U.S. stock markets were hit hard, plunging nearly 6% after President Trump’s sweeping trade tariffs sparked panic, wiping out over $8.2 trillion in market value. Analysts drew parallels to the 2008 crisis and the 1987 crash, with Jim Cramer warning of a potential repeat of “Black Monday.” In contrast, Bitcoin’s drop was relatively contained, trading near $79,700.
Crypto analyst Daan Crypto Trades pointed out an unusual divergence: the VIX, Wall Street’s volatility index, soared to its highest since the COVID crash, while Bitcoin’s volatility continued to compress — a setup that could trigger a major crypto breakout.
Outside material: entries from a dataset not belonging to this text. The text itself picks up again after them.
Set Default Goal Selector "!".
Open Scope Z_scope.

Definition refreshInterval : Z := 30 * second.
Definition cacheKey : string := "feature_flags:all".

Record Flag := MkFlag {
  f_Key : string;
  f_Enabled : bool;
  f_RolloutPercent : Z;
  f_Description : string;
  f_UpdatedAt : time;
}.
Abbreviation flag_table := (gmap string Flag) (only parsing).

(** A node's service: [loadedAt] is [None] for the zero time. *)
Record node := MkNode { n_flags : flag_table; n_loadedAt : option time }.
Definition NewService : node := MkNode ∅ None.

(** ** Buckets *)

(** [hash/fnv.New32a] *)
Definition fnv_step (h : N) (b : N) : N := (N.lxor h b * 16777619 mod 2 ^ 32)%N.
Definition fnv32a (bs : list N) : N := foldl fnv_step 2166136261%N bs.
(** The sixteen bytes of a [uuid.UUID], most significant first. *)
Definition uuid_bytes (u : uuid) : list N := (λ k, N.land (N.shiftr u (8 * N.of_nat (15 - k))) 255) <$> seq 0 16.
Definition bucket (key : string) (userID : uuid) : Z :=
  Z.of_N (fnv32a (bytes_of key ++ uuid_bytes userID) mod 100).

(** What [Enabled] answers for the flag it found. *)
Definition flag_on (key : string) (userID : uuid) (f : option Flag) : bool :=
  match f with
  | None => false
  | Some f =>
      if negb (f_Enabled f) then false
      else if 100 <=? f_RolloutPercent f then true
      else if f_RolloutPercent f <=? 0 then false
      else bucket key userID <? f_RolloutPercent f
  end.

(** ** The node *)

Section node.
Context (dbUp : bool) (flags_db : flag_table).

(** [load]: [None] is an error of the database. *)
Definition load (now : time) (c : cache flag_table) : option flag_table * cache flag_table :=
  match Get now cacheKey c with
  | Found cached => (Some cached, c)
  | _ => if negb dbUp then (None, c) else (Some flags_db, (Set_ now cacheKey flags_db refreshInterval c).2)
  end.

Definition fresh (now : time) (n : node) : bool :=
  if n_loadedAt n is Some t then now - t <? refreshInterval else false.
Definition ensureFresh (now : time) (s : node * cache flag_table) : node * cache flag_table :=
  if fresh now s.1 then s
  else match load now s.2 with
       | (Some flags, c) => (MkNode flags (Some now), c)
       | (None, c) => (s.1, c)
       end.
Definition lookup (now : time) (key : string) (s : node * cache flag_table) : option Flag * (node * cache flag_table) :=
  let s := ensureFresh now s in (n_flags s.1 !! key, s).
Definition Enabled (now : time) (key : string) (userID : uuid) (s : node * cache flag_table)
    : bool * (node * cache flag_table) :=
  let '(f, s) := lookup now key s in (flag_on key userID f, s).
Definition Require_ (now : time) (key : string) (userID : uuid) (s : node * cache flag_table)
    : result Error () * (node * cache flag_table) :=
  let '(on, s) := Enabled now key userID s in
  (if on then Ok () else Err (FeatureDisabled key), s).
(** In no particular order. *)
Definition All (now : time) (s : node * cache flag_table) : list Flag * (node * cache flag_table) :=
  let s := ensureFresh now s in ((map_to_list (n_flags s.1)).*2, s).
(** The list a signed-in caller gets: their own answers. *)
Definition List_ (now : time) (principal : option uuid) (s : node * cache flag_table) : list Flag * (node * cache flag_table) :=
  let '(flags, s) := All now s in
  match principal with
  | None => (flags, s)
  | Some u =>
      foldl (λ acc f, let '(on, s) := Enabled now (f_Key f) u acc.2 in
               (acc.1 ++ [MkFlag (f_Key f) on 100 (f_Description f) (f_UpdatedAt f)], s)) ([], s) flags
  end.
(** A request under [Gate]: refused, or let through. *)
Definition Gate (now : time) (key : string) (principal : option uuid) (s : node * cache flag_table)
    : result Error () * (node * cache flag_table) :=
  Require_ now key (default uuid_nil principal) s.
End node.

(** [Set], over the table, the shared copy and the node it runs on. *)
Record system := MkSystem { sys_db : flag_table; sys_cache : cache flag_table; sys_nodes : gmap N node }.
Definition upsert_flag (now : time) (key : string) (enabled : bool) (rollout : Z) (t : flag_table) : flag_table :=
  <[key := MkFlag key enabled rollout (match t !! key with Some f => f_Description f | None => "" end)%string now]> t.
Definition Set_flag (now : time) (i : N) (key : string) (enabled : bool) (rollout : Z) : prog system Error () := λ s,
  if (rollout <? 0) || (100 <? rollout) then
    (Err (WithField (Validation "rollout_percent must be between 0 and 100") "rollout_percent" "0-100"), s)
  else (Ok (), MkSystem (upsert_flag now key enabled rollout (sys_db s)) (Delete cacheKey (sys_cache s)).2
                 (alter (λ n, MkNode (n_flags n) None) i (sys_nodes s))).

(** ** Runs of several nodes, newest operation first *)

Inductive flag_op :=
| FSet (t : time) (i : N) (key : string) (enabled : bool) (rollout : Z)
| FRead (t : time) (i : N) (dbUp : bool)
| FCache (t : time) (up : bool)
| FStart (t : time) (i : N).
Definition op_time (o : flag_op) : time :=
  match o with FSet t _ _ _ _ | FRead t _ _ | FCache t _ | FStart t _ => t end.
(** A change that [Set] accepts. *)
Definition is_set (o : flag_op) : bool :=
  match o with FSet _ _ _ _ rollout => (0 <=? rollout) && (rollout <=? 100) | _ => false end.
Definition is_outage (o : flag_op) : bool := if o is FCache _ _ then true else false.
Definition node_at (i : N) (s : system) : node := default NewService (sys_nodes s !! i).
Definition run_flag_op (o : flag_op) (s : system) : system :=
  match o with
  | FSet t i key enabled rollout => (Set_flag t i key enabled rollout s).2
  | FRead t i dbUp =>
      let '(n, c) := ensureFresh dbUp (sys_db s) t (node_at i s, sys_cache s) in
      MkSystem (sys_db s) c (<[i := n]> (sys_nodes s))
  | FCache _ up => MkSystem (sys_db s) (MkCache up (c_entries (sys_cache s))) (sys_nodes s)
  | FStart _ i => MkSystem (sys_db s) (sys_cache s) (<[i := NewService]> (sys_nodes s))
  end.
Definition seeded (t : flag_table) : system := MkSystem t empty_cache ∅.
Definition run_flags (t : flag_table) (h : list flag_op) : system := foldr run_flag_op (seeded t) h.

(** A later operation has a later time. *)
Definition newest_first (h : list flag_op) : Prop := StronglySorted (λ o o', op_time o' ≤ op_time o) h.

Section staleness.
Context (t0 : flag_table) (slack : Z) (Hslack : slack = 0 ∨ slack = refreshInterval).

(** [F] is what the table held before the changes in [h2], none older than [b]. *)
Definition snapshot (F : flag_table) (b : time) (h : list flag_op) : Prop :=
  ∃ h2 h1, h = h2 ++ h1 ∧ F = sys_db (run_flags t0 h1) ∧ ∀ o, o ∈ h2 → is_set o = true → b ≤ op_time o + slack.
Record flags_ok (now : time) (h : list flag_op) (s : system) : Prop := {
  ok_db : sys_db s = sys_db (run_flags t0 h);
  ok_up : slack = 0 → c_up (sys_cache s) = true;
  ok_cache : ∀ en, c_entries (sys_cache s) !! cacheKey = Some en →
    ∃ F e, en = MkEntry (CString F) (Some e) ∧ e ≤ now + refreshInterval ∧ snapshot F e h;
  ok_node : ∀ i n l, sys_nodes s !! i = Some n → n_loadedAt n = Some l → l ≤ now ∧ snapshot (n_flags n) l h;
}.

Lemma snapshot_now h b : snapshot (sys_db (run_flags t0 h)) b h.
Proof. exists [], h. split; [done|]. split; [done|]. by intros o ?%not_elem_of_nil. Qed.
Lemma snapshot_cons F b h o : snapshot F b h → (is_set o = true → b ≤ op_time o + slack) → snapshot F b (o :: h).
Proof.
  intros (h2 & h1 & -> & -> & Hall) Ho. exists (o :: h2), h1. split; [done|]. split; [done|].
  intros o' [->|Hin]%elem_of_cons; [done|by apply Hall].
Qed.
Lemma snapshot_weaken F b b' h : snapshot F b h → b' ≤ b → snapshot F b' h.
Proof.
  intros (h2 & h1 & -> & -> & Hall) Hle. exists h2, h1. split; [done|]. split; [done|].
  intros o Ho Hs. specialize (Hall o Ho Hs). lia.
Qed.

(** What a node holds after [ensureFresh]. *)
Lemma load_ok now0 now h s dbUp :
  flags_ok now0 h s → now0 ≤ now →
  match load dbUp (sys_db s) now (sys_cache s) with
  | (Some F, c) => snapshot F now h ∧ c_up c = c_up (sys_cache s) ∧
      ∀ en, c_entries c !! cacheKey = Some en →
        ∃ F e, en = MkEntry (CString F) (Some e) ∧ e ≤ now + refreshInterval ∧ snapshot F e h
  | (None, c) => dbUp = false ∧ c = sys_cache s
  end.
Proof.
  intros [Hdb Hup Hcache Hnode] Hle. unfold load.
  assert (∀ en, c_entries (sys_cache s) !! cacheKey = Some en →
    ∃ F e, en = MkEntry (CString F) (Some e) ∧ e ≤ now + refreshInterval ∧ snapshot F e h) as Hcache'.
  { intros en Hen. destruct (Hcache en Hen) as (F & e & ? & ? & ?). exists F, e. split; [done|]. split; [lia|done]. }
  destruct (Get now cacheKey (sys_cache s)) as [F| |] eqn:Hget.
  - split; [|done]. unfold Get in Hget. destruct (negb (c_up (sys_cache s))); [done|].
    unfold entry_at in Hget. destruct (c_entries (sys_cache s) !! cacheKey) as [en|] eqn:Hen; [|done]. simpl in Hget.
    destruct (Hcache _ eq_refl) as (F' & e & -> & _ & Hsnap). simpl in Hget. destruct (e <=? now) eqn:He; [done|].
    injection Hget as <-. apply Z.leb_gt in He. apply (snapshot_weaken _ e); [done|lia].
  - destruct dbUp; simpl; [|done]. rewrite Hdb. split; [apply snapshot_now|].
    unfold Set_. destruct (c_up (sys_cache s)) eqn:Hc; simpl; [|done]. split; [done|].
    intros en. rewrite lookup_insert_eq. intros [= <-]. eexists _, _. split; [done|]. split; [lia|apply snapshot_now].
  - destruct dbUp; simpl; [|done]. rewrite Hdb. split; [apply snapshot_now|].
    unfold Set_. destruct (c_up (sys_cache s)) eqn:Hc; simpl; [|done]. split; [done|].
    intros en. rewrite lookup_insert_eq. intros [= <-]. eexists _, _. split; [done|]. split; [lia|apply snapshot_now].
Qed.

Lemma run_flag_op_ok now h s o :
  (slack = 0 → is_outage o = false) → now ≤ op_time o →
  sys_db s = sys_db (run_flags t0 h) → sys_db (run_flag_op o s) = sys_db (run_flags t0 (o :: h)) →
  flags_ok now h s → flags_ok (op_time o) (o :: h) (run_flag_op o s).
Proof.
  intros Hout Hle Hdb Hdb' Hok. pose proof Hok as [_ Hup Hcache Hnode].
  assert (∀ F e, is_set o = false → snapshot F e h → snapshot F e (o :: h)) as Hkeep
    by (intros F e Ho Hs; apply snapshot_cons; [done|congruence]).
  assert (∀ en, is_set o = false → c_entries (sys_cache s) !! cacheKey = Some en →
    ∃ F e, en = MkEntry (CString F) (Some e) ∧ e ≤ op_time o + refreshInterval ∧ snapshot F e (o :: h)) as Hcache'.
  { intros en Ho Hen. destruct (Hcache en Hen) as (F & e & ? & ? & ?). exists F, e. split; [done|]. split; [lia|auto]. }
  assert (∀ i n l, sys_nodes s !! i = Some n → n_loadedAt n = Some l → l ≤ op_time o ∧ snapshot (n_flags n) l (o :: h)) as Hnode'.
  { intros i n l Hi Hl. destruct (Hnode i n l Hi Hl) as [Hll Hs]. split; [lia|]. apply snapshot_cons; [done|].
    intros _. unfold refreshInterval, second in Hslack. lia. }
  destruct o as [t i key en ro|t i dbUp|t up|t i]; cbn [run_flag_op op_time is_outage] in *.
  - unfold Set_flag in *. simpl is_set in *. destruct ((ro <? 0) || (100 <? ro)) eqn:Hro; simpl in *.
    + split; [done|done| |done]. intros en' Hen. apply Hcache'; [|done].
      apply orb_true_iff in Hro. rewrite !Z.ltb_lt in Hro. apply andb_false_iff. rewrite !Z.leb_gt. lia.
    + split; simpl; [done|intros Hs; unfold Delete; rewrite (Hup Hs); simpl; by apply Hup| |].
      * intros en'. unfold Delete. destruct (c_up (sys_cache s)) eqn:Hc; simpl; [by rewrite lookup_delete_eq|].
        intros Hen. destruct (Hcache en' Hen) as (F & e & ? & He & Hs). exists F, e. split; [done|]. split; [lia|].
        destruct Hslack as [Hz| ->]; [specialize (Hup Hz); congruence|]. apply snapshot_cons; [done|]. simpl. lia.
      * intros j n l. rewrite lookup_alter. destruct (decide (i = j)) as [->|Hne]; [|by apply Hnode'].
        destruct (sys_nodes s !! j); [|done]. by intros [= <-].
  - pose proof (load_ok now t h s dbUp Hok Hle) as Hload. unfold ensureFresh in *. cbn [fst snd] in *.
    destruct (fresh t (node_at i s)) eqn:Hf; [|destruct (load dbUp (sys_db s) t (sys_cache s)) as [[F|] c]].
    + split; simpl; [done|done|by intros en' Hen; apply Hcache'|].
      intros j n l. destruct (decide (j = i)) as [->|Hne]; [|rewrite lookup_insert_ne by done; by apply Hnode'].
      rewrite lookup_insert_eq. intros [= <-] Hl. unfold node_at in *.
      destruct (sys_nodes s !! i) as [n|] eqn:Hi; [by apply (Hnode' i n)|done].
    + destruct Hload as (Hsnap & Hcup & Hc). split; simpl; [done|intros Hs; rewrite Hcup; by apply Hup| |].
      * intros en' Hen. destruct (Hc en' Hen) as (F' & e & ? & ? & ?). exists F', e. split; [done|]. split; [done|].
        by apply snapshot_cons.
      * intros j n l. destruct (decide (j = i)) as [->|Hne]; [|rewrite lookup_insert_ne by done; by apply Hnode'].
        rewrite lookup_insert_eq. intros [= <-] [= <-]. split; [simpl; lia|]. by apply snapshot_cons.
    + destruct Hload as [-> ->]. split; simpl; [done|done|by intros en' Hen; apply Hcache'|].
      intros j n l. destruct (decide (j = i)) as [->|Hne]; [|rewrite lookup_insert_ne by done; by apply Hnode'].
      rewrite lookup_insert_eq. intros [= <-] Hl. unfold node_at in *.
      destruct (sys_nodes s !! i) as [n|] eqn:Hi; [by apply (Hnode' i n)|done].
  - split; simpl; [done| |by intros en' Hen; apply Hcache'|done]. intros Hs. by specialize (Hout Hs).
  - split; simpl; [done|done|by intros en' Hen; apply Hcache'|].
    intros j n l. destruct (decide (j = i)) as [->|Hne]; [|rewrite lookup_insert_ne by done; by apply Hnode'].
    rewrite lookup_insert_eq. by intros [= <-].
Qed.
End staleness.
Bullish sentiment remains strong, with some analysts predicting a surge to $150K–$220K as Bitcoin’s safe-haven narrative gains traction. Max Keiser sees BTC hitting $220,000 by month-end, while others suggest the recent dip mirrors past “fakeouts” before major rallies.
Technical traders are watching $76K as key support and eyeing a $92K reclaim to confirm continued bullish momentum. Still, global macro uncertainty — especially in bond markets — could challenge Bitcoin’s next move.
Bottom line: As traditional markets reel, Bitcoin is showing surprising strength. With volatility compressed and key technical levels in play, traders are bracing for a decisive breakout or breakdown in the coming week.